On May 28, 2026, a Manhattan courtroom sentenced Randy Santos, 31, to a term of 20 years to life for the 2019 murders of four sleeping homeless men in Chinatown. The verdict concluded a trial in which Santos claimed a delusional compulsion to kill, a defense that the judge ultimately rejected in favor of a lengthy prison term.
The 2019 Chinatown muredr spree of four homeless men
According to the court record, the attacks occurred in the early hours of a summer night in 2019, when Santos allegedly beat the victims while they slept on the streets of Manhattan’s Chinatown. All four victims were identified as homeless individuals with no known connection to Santos.. The killings intensified public concern over safety in the city’s most densely populated neighborhoods.
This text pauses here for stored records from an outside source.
Lemma upstream_accepted budgets tor i seen u :
  has_defaults u -> upstream_entry_validate budgets tor i seen u = None -> upstream_wf budgets u /\ u_Id u ∉ seen.
Proof using Type.
  intros ([m Hm] & [f Hf] & d & s & mode & o & Ho). unfold upstream_entry_validate, upstream_validate.
  intros Hv. accepted Hv.
  destruct Hv as (Hid & Hseen & (Hch & _ & Hru & _ & Hcn & Hhd & Hin & Hfs & Hme & Hop & _ & Hla & _) & Hbu & Htu & _).
  rewrite Hm in Hme. rewrite Hf in Hfs. rewrite Ho in Hop. simpl in Hme, Hfs, Hop. split; [|done].
  rewrite if_set_None in Hru. rewrite if_set_None in Htu. constructor.
  - done.
  - done.
  - by apply connectors_accepted in Hcn.
  - split; [done|by apply head_accepted].
  - exists m. split; [done|by apply methods_validate_wf].
  - exists f. split; [done|]. unfold failsafe_validate in Hfs. accepted Hfs. destruct Hfs as (_ & Hr & _).
    rewrite if_set_None in Hr. intros r Hrt. by apply retry_validate_wf, Hr.
  - eexists. split; [exact Ho|]. by apply setOptionsDefaults_wf.
  - intros rules Hr. by apply rules_validate_wf, Hru.
  - intros t Ht. by apply autotune_validate_wf, Htu.
  - apply andb_false_iff in Hbu as [Hb|Hb]; accepted Hb; [by left|by right].
  - intros l v. by apply labels_accepted.
Qed.

Lemma upstream_setDefaults_has (b : bool) d mode u :
  has_defaults (if b then upstream_setDefaults d mode u else setSecureSignedLabel (upstream_setDefaults d mode u)).
Proof using Type.
  destruct b; (split; [by eexists|]; split; [by eexists|]; by eexists _, _, _, _).
Qed.

Lemma setDefaults_upstreams gd u u' :
  upstreamConfig_setDefaults gd u = Some u' ->
  Forall has_defaults (uc_Upstreams u') /\ map u_Id (uc_Upstreams u') = map u_Id (uc_Upstreams u) /\
  is_Some (uc_FailsafeConfig u') /\ is_Some (uc_ScorePolicy u') /\
  (uc_Mode u' = StrictMode -> uc_Integrity u' = Some false).
Proof using Type.
  unfold upstreamConfig_setDefaults. destruct (null_defaults u); [done|]. intros [= <-]. simpl. split_and!.
  - apply Forall_map, Forall_true. intros up. apply upstream_setDefaults_has.
  - rewrite map_map. apply map_ext. intros up. by destruct gd.
  - by eexists.
  - by eexists.
  - intros ->. done.
Qed.
End Accepted.

Definition order_wf (l : LabelBalancingConfig) : Prop :=
  lb_Order l <> [] /\ ("" ∉ lb_Order l) /\ NoDup (lb_Order l).

Lemma labelBalancing_validate_wf l : labelBalancing_validate l = None -> order_wf l.
Proof.
  unfold labelBalancing_validate. intros Hv. accepted Hv. destruct Hv as (Hne & Hea & _).
  apply each_new_None in Hea as (Hn & _ & Hf).
  2: { intros i s a Ha. accepted Ha. tauto. }
  rewrite map_id in Hn. split_and!; [done| |done]. intros Hin. rewrite Forall_forall in Hf.
  destruct (Hf "" Hin) as (i & s & Ha). accepted Ha. tauto.
Qed.

(** C25. What the rest of the program relies on holds of every configuration that is
    loaded and accepted: unique ids; per upstream a supported chain, known and
    distinct connector types, a head connector among them that is not an
    additional one, no method both enabled and disabled, every option set and the
    timeouts positive, sane retries, rate limits and auto-tuning, an existing
    budget and labels with values; a usable label order per chain; and no
    integrity checks in strict mode. *)
Theorem accepted_config_wf `{MapRange} `{Chains} `{ConfigEnv} grpcAuthDisabled budgets tor u u' :
  upstreamConfig_setDefaults grpcAuthDisabled u = Some u' ->
  upstreamConfig_validate budgets tor u' = None ->
  uc_Upstreams u' <> [] /\ NoDup (map u_Id (uc_Upstreams u)) /\ Forall (upstream_wf budgets) (uc_Upstreams u') /\
  uc_Mode u' ∈ [DefaultMode; StrictMode] /\ (uc_Mode u' = StrictMode -> uc_Integrity u' = Some false) /\
  (forall chain, exists o, LabelBalancingFor u' chain = Some o /\ forall l, o = Some l -> order_wf l) /\
  (exists f, uc_FailsafeConfig u' = Some f /\ forall r, fs_Retry f = Some r -> retry_wf r).
Proof.
  intros Hd Hv. pose proof (setDefaults_upstreams _ _ _ Hd) as (Hhas & Hids & [f Hf] & _ & Hint).
  pose proof (defaults_not_null _ _ _ Hd) as Hnull.
  unfold upstreamConfig_validate in Hv. accepted Hv.
  destruct Hv as (Hmo & _ & Hlb & _ & Hcd & Hfs & Hne & Hup & _). unfold mode_Validate in Hmo. accepted Hmo.
  apply each_new_None in Hup as (Hnd & _ & Hok).
  2: { intros i s a Ha. unfold upstream_entry_validate in Ha. accepted Ha. tauto. }
  rewrite Hf in Hfs. simpl in Hfs. split_and!; try done.
  - by rewrite <- Hids.
  - rewrite Forall_forall in *. intros x Hx. destruct (Hok x Hx) as (i & s & Ha).
    by apply upstream_accepted in Ha as [Hw _]; [|apply Hhas].
  - intros chain. unfold LabelBalancingFor. rewrite if_set_None in Hlb.
    assert (forall l, uc_LabelBalancing u' = Some l -> order_wf l) as Hg
      by (intros l Hl; by apply labelBalancing_validate_wf, Hlb).
    destruct (uc_ChainDefaults u' !! chain) as [[d|]|] eqn:Ec; [|exfalso|by eexists].
    + rewrite Forall_map, Forall_forall in Hcd.
      specialize (Hcd (chain, Some d)). unfold defaults_entry_validate in Hcd. cbn [fst snd if_set mbind option_bind] in Hcd.
      assert ((chain, Some d) ∈ range (uc_ChainDefaults u')) as Hin by (by apply elem_of_range).
      specialize (Hcd Hin). accepted Hcd. destruct Hcd as (_ & Hcd & _).
      unfold chainDefaults_validate in Hcd. accepted Hcd. destruct Hcd as (_ & Hcl & _). rewrite if_set_None in Hcl.
      eexists. split; [done|]. intros l Hl. destruct (cd_LabelBalancing d) eqn:E; [|by apply Hg].
      injection Hl as <-. by apply labelBalancing_validate_wf, Hcl.
    + apply not_true_iff_false in Hnull. apply Hnull, null_defaults_iff. by exists chain.
  - exists f. split; [done|]. unfold failsafe_validate in Hfs. accepted Hfs. destruct Hfs as (_ & Hr & _).
    rewrite if_set_None in Hr. intros r Hrt. by apply retry_validate_wf, Hr.
Qed.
Manhattan DA Alvin Bragg’s push for a 20‑to‑life term
Manhattan District Attorney Alvin Bragg’s office argued that the brutality of the crimes warranted the maximum penalty permissible under New York law. as the DA’s press release noted, the prosecution highlighted the victims’ vulnerability and the premeditated nature of the assault, seeking a sentence that would reflect “the gravity of taking four innocent lives.” The judge ultimately imposed the 20‑years‑to‑life range, aligning with Bragg’s recommendation.
Santos’s claim of psychosis and promise to study behind bars
During sentencing, Santos, through a Spanish interpreter, told the court that a delusional belief that he needed to kill 40 people to survive had driven his actions. His defense attorneys, including Arnold Levine, said daily medication had stabilized his condition and that Santos intended to use his incarceration to finish his education, improve his English, and learn a trade. The judge acknowledged the mental‑health claim but emphasized that it did not excuse the murders.
Missing voices:families and activists left unheard
The courtroom was notably empty of relatives or friends of the four victims. A Chinatown activist who had helped arrange one of the funerals sat silently in the gallery, underscoring the community’s sense of loss and the systemic neglect of homeless populations. No family members were present to deliver impact statements, a fact highlighted by reporters covering the trial.
Unverified claim of a 40‑victim delusion
The defense’s assertion that Santos believed he must kill 40 people remains uncorroborated by psychiatric experts in the public record. While the attorneys cited medication as evidence of improvement, the court did not release an independent evaluation confirming the extent of his delusion. This gap leaves open the question of whether the mental‑health narrative was a strategic legal maneuver.